Capitalised terms in this announcement have the same meaning in the Prospectus
published by Rightmove Group plc on 11 December 2007.
For Further Information
Graham Zacharias, Rightmove plc +44 20 7087 0700
Brian Hudspith, Maitland +44 20 7379 5151
UBS Limited is acting exclusively for Rightmove plc and Rightmove Group plc and
no-one else in connection with the Proposals and will not be responsible to
anyone other than Rightmove plc and Rightmove Group plc for providing the
protections afforded to the customers of UBS Limited or for providing advice in
relation to the Proposals.
THIS DOCUMENT DOES NOT CONSTITUTE AN OFFER TO SELL OR THE SOLICITATION OF AN
OFFER TO BUY ANY SECURITY. NONE OF THE SECURITIES REFERRED TO IN THIS DOCUMENT
SHALL BE SOLD, ISSUED OR TRANSFERRED IN OR INTO ANY JURISDICTION IN
CONTRAVENTION OF APPLICABLE LAW.
Notice to United States residents
In particular, this document is not an offer of securities in the United States.
The Rightmove Group Ordinary Shares will not be, and are not required to be,
registered with the US Securities and Exchange Commission (the 'SEC') under the
US Securities Act of 1933, as amended (the 'US Securities Act'), or under the
securities laws of any state, district or other jurisdiction of the United
States.
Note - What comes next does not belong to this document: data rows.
(** The names that the statement of an aggregate may quote. *)
Definition aggregate_name (spec : NormalizedAggregateSpec) (x : string) : Prop :=
  In x [r_schema (a_source spec); r_name (a_source spec); aggregateSourceAlias; aggregateTimeBucketValidityAlias] \/
  (exists o, In o (a_projection spec) /\ (x = ao_field o \/ x = ao_alias o)) \/
  In x (from_option collectFields [] (a_filter spec)) \/
  (exists o, In o (a_order_by spec) /\ (x = as_field o \/ x = as_alias o)).

(** The arguments, in the order of the text: the boundaries of the projected
    buckets, the values of the filter, the boundaries again for GROUP BY, those
    of each ordered bucket, and one row more than the limit. *)
Definition aggregate_args (spec : NormalizedAggregateSpec) (boundaries : string -> list string) (filterArgs : list Bind) : list Bind :=
  (flat_map (output_binds boundaries) (a_projection spec) ++ filterArgs ++
   flat_map (output_binds boundaries) (a_projection spec) ++ flat_map (order_binds boundaries) (a_order_by spec) ++
   (if String.eqb (a_mode spec) AggregateModeGrouped then [BindInt (a_limit spec + 1)] else []))%list.

(** What the compiler needs of an aggregate. *)
Record statement_ok (spec : NormalizedAggregateSpec) (boundaries : string -> list string) : Prop := {
  sk_schema : is_identifier (r_schema (a_source spec)) = true;
  sk_name : is_identifier (r_name (a_source spec)) = true;
  sk_outputs : Forall (output_ok (a_mode spec)) (a_projection spec);
  sk_names : NoDup (map canonical_name (a_projection spec));
  sk_boundaries : forall o, In o (a_projection spec) -> ao_kind o = "numeric_bucket" ->
    1 <= len (boundaries (ao_alias o)) <= NumericBucketMaxBoundaries /\ Forall castable (boundaries (ao_alias o));
  sk_filter : from_option filter_ok True (a_filter spec);
  sk_orders : Forall order_ok (a_order_by spec);
  sk_targets : Forall (targets (a_projection spec)) (a_order_by spec);
}.
Definition KeysetUsesSourceText (request : NormalizedKeysetRequest) : bool :=
  UsesSourceText {|
    n_source := {| r_schema := EmptyString; r_name := EmptyString |}; n_projection := k_projection (nk_query request);
    n_filter := k_filter (nk_query request); n_group_by := []; n_order_by := k_order_by (nk_query request);
    n_limit := 0; n_offset := 0 |}.

(** ** The hash of the shape *)

Fixpoint filterWithoutValues (filter : Filter) : Filter :=
  if String.eqb (f_kind filter) "predicate" then
    {| f_representation := f_representation filter; f_kind := f_kind filter; f_field := f_field filter;
       f_operator := f_operator filter;
       f_values := Some (map (fun v => {| tv_type := tv_type v; tv_value := Some "null" |}) (values_of filter));
       f_expressions := f_expressions filter |}
  else
    {| f_representation := f_representation filter; f_kind := f_kind filter; f_field := f_field filter;
       f_operator := f_operator filter; f_values := f_values filter;
       f_expressions := map filterWithoutValues (f_expressions filter) |}.
End Normalization.

(** ** What an accepted request satisfies *)

Definition keyset_selection_ok (s : Selection) : Prop :=
  representation_ok (s_representation s) /\ s_kind s = "field" /\ s_function s = EmptyString /\
  is_identifier (s_field s) = true /\ (s_alias s = EmptyString \/ is_identifier (s_alias s) = true).

(** The digest of a filter, whatever its duplicates, and the groups whose members
    have different digests. *)
Fixpoint exact_digest (sha256 : string -> string) (f : Filter) : string :=
  if String.eqb (f_kind f) "predicate" then exact_predicate_digest sha256 f
  else aggregateGroupDigest sha256 exact_domain (f_kind f) (f_operator f) (map (exact_digest sha256) (f_expressions f)).

Inductive exactly_distinct (sha256 : string -> string) : Filter -> Prop :=
| distinct_predicate f : f_kind f = "predicate" -> exactly_distinct sha256 f
| distinct_group f : f_kind f <> "predicate" -> Forall (exactly_distinct sha256) (f_expressions f) ->
    NoDup (map (exact_digest sha256) (f_expressions f)) -> exactly_distinct sha256 f.

(** The texts of an integer cursor: a signed 64-bit integer when negative, an
    unsigned one otherwise, in decimal without sign, zeros or blanks to spare. *)
Definition portable_integer (text : string) : Prop :=
  exists z, text = itoa z /\ - 2 ^ 63 <= z < 2 ^ 64.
It is expected that the Rightmove Group Ordinary Shares will be issued
in reliance on the exemption from registration provided by Section 3(a)(10)
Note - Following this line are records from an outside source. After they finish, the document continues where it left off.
(* ===== verification/PolicyAggregate.v ===== *)
(** Authorization of aggregates (internal/policy/policy.go): the features that a
    profile allows, the reviewed shape that a request must match, and the limits
    and plan controls that come with it. *)
From stdpp Require Import sorting.
From S2P Require Import Prelude Domain GoJson Number Portable Values QuerySpec Config Policy Aggregate AggregateNormal NumericBucket SqlAggregate.
Local Open Scope string_scope.
Local Open Scope Z_scope.

(** [nil] for the fields that are [omitempty] and empty. *)
Definition omit_list (k : string) (l : list json) : list (string * json) :=
  match l with [] => [] | _ => [(k, JArr l)] end.

(** ** Features *)

Definition measure_function (output : AggregateOutput) : string :=
  if String.eqb (ao_function output) "count_all" then "count" else ao_function output.

Definition authorizeAggregateFeatures (policy : QueryPolicy) (spec : NormalizedAggregateSpec) : error :=
  if? AggregateUsesSourceText spec && negb (AllowSourceText policy) return denied ReasonDeniedQueryFeature then
  check? authorize_operators policy (a_filter spec) then
  if? String.eqb (a_mode spec) AggregateModeGrouped && negb (AllowGroupBy policy) return denied ReasonDeniedQueryFeature then
  if? negb (len (a_order_by spec) =? 0) && negb (AllowSorting policy) return denied ReasonDeniedQueryFeature then
  each (fun _ output =>
    if? is_kind "measure" output && negb (contains (AllowedAggregates policy) (measure_function output))
    return denied ReasonDeniedQueryFeature then nil_error) (a_projection spec).

(** ** Signatures *)

Record aggregateShapeProjection := {
  gp_representation : string; gp_kind : string; gp_field : string; gp_function : string; gp_alias : string;
  gp_unit : string; gp_timezone : string;
}.

Record aggregateShapeOrder := {
  go_representation : string; go_kind : string; go_field : string; go_alias : string; go_direction : string;
}.

(** [ValueTypes] and [Expressions] are empty when the slice is [nil]. *)
Inductive aggregateShapeFilter : Type := MkSignature {
  gf_representation : string; gf_kind : string; gf_field : string; gf_operator : string;
  gf_value_types : list string; gf_expressions : list aggregateShapeFilter;
}.
(* ===== verification/PolicyKeyset.v ===== *)
(** Authorization of keyset requests (internal/policy/keyset.go): the reviewed shape
    that a request names, the comparison of its signature with the request's, and the
    authorization that carries the shape's plan controls. *)
From S2P Require Import Prelude Domain GoJson Number Portable Values QuerySpec Config Policy Aggregate AggregateNormal NumericBucket SqlAggregate Keyset PolicyAggregate.
Local Open Scope string_scope.
Local Open Scope Z_scope.

(** ** Features *)

Definition authorizeKeysetFeatures (policy : QueryPolicy) (request : NormalizedKeysetRequest) : error :=
  if? KeysetUsesSourceText request && negb (AllowSourceText policy) return denied ReasonDeniedQueryFeature then
  if? negb (AllowSorting policy) return denied ReasonDeniedQueryFeature then
  match k_filter (nk_query request) with
  | None => nil_error
  | Some filter =>
      if? negb (AllowFiltering policy) return denied ReasonDeniedQueryFeature then
      each (fun _ operator =>
        if? negb (contains (AllowedFilterOperators policy) operator)
        return denied ReasonDeniedQueryFeature then nil_error) (collectOperators filter)
  end.

(** ** Signatures *)

Record keysetProjectionSignature := { kps_representation : string; kps_field : string; kps_alias : string }.
Record keysetOrderSignature := { kos_representation : string; kos_field : string; kos_direction : string }.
thereof. Rightmove Ordinary Shareholders (whether or not US persons) who are
affiliates (within the meaning of the US Securities Act) of Rightmove plc or the
Company before implementation of the Scheme or who are affiliates of the Company
after the implementation of the Scheme will be subject to timing, manner of sale
and volume restrictions on the sale of Rightmove Group Ordinary Shares received
in connection with the Scheme under Rule 145(d) of the US Securities Act.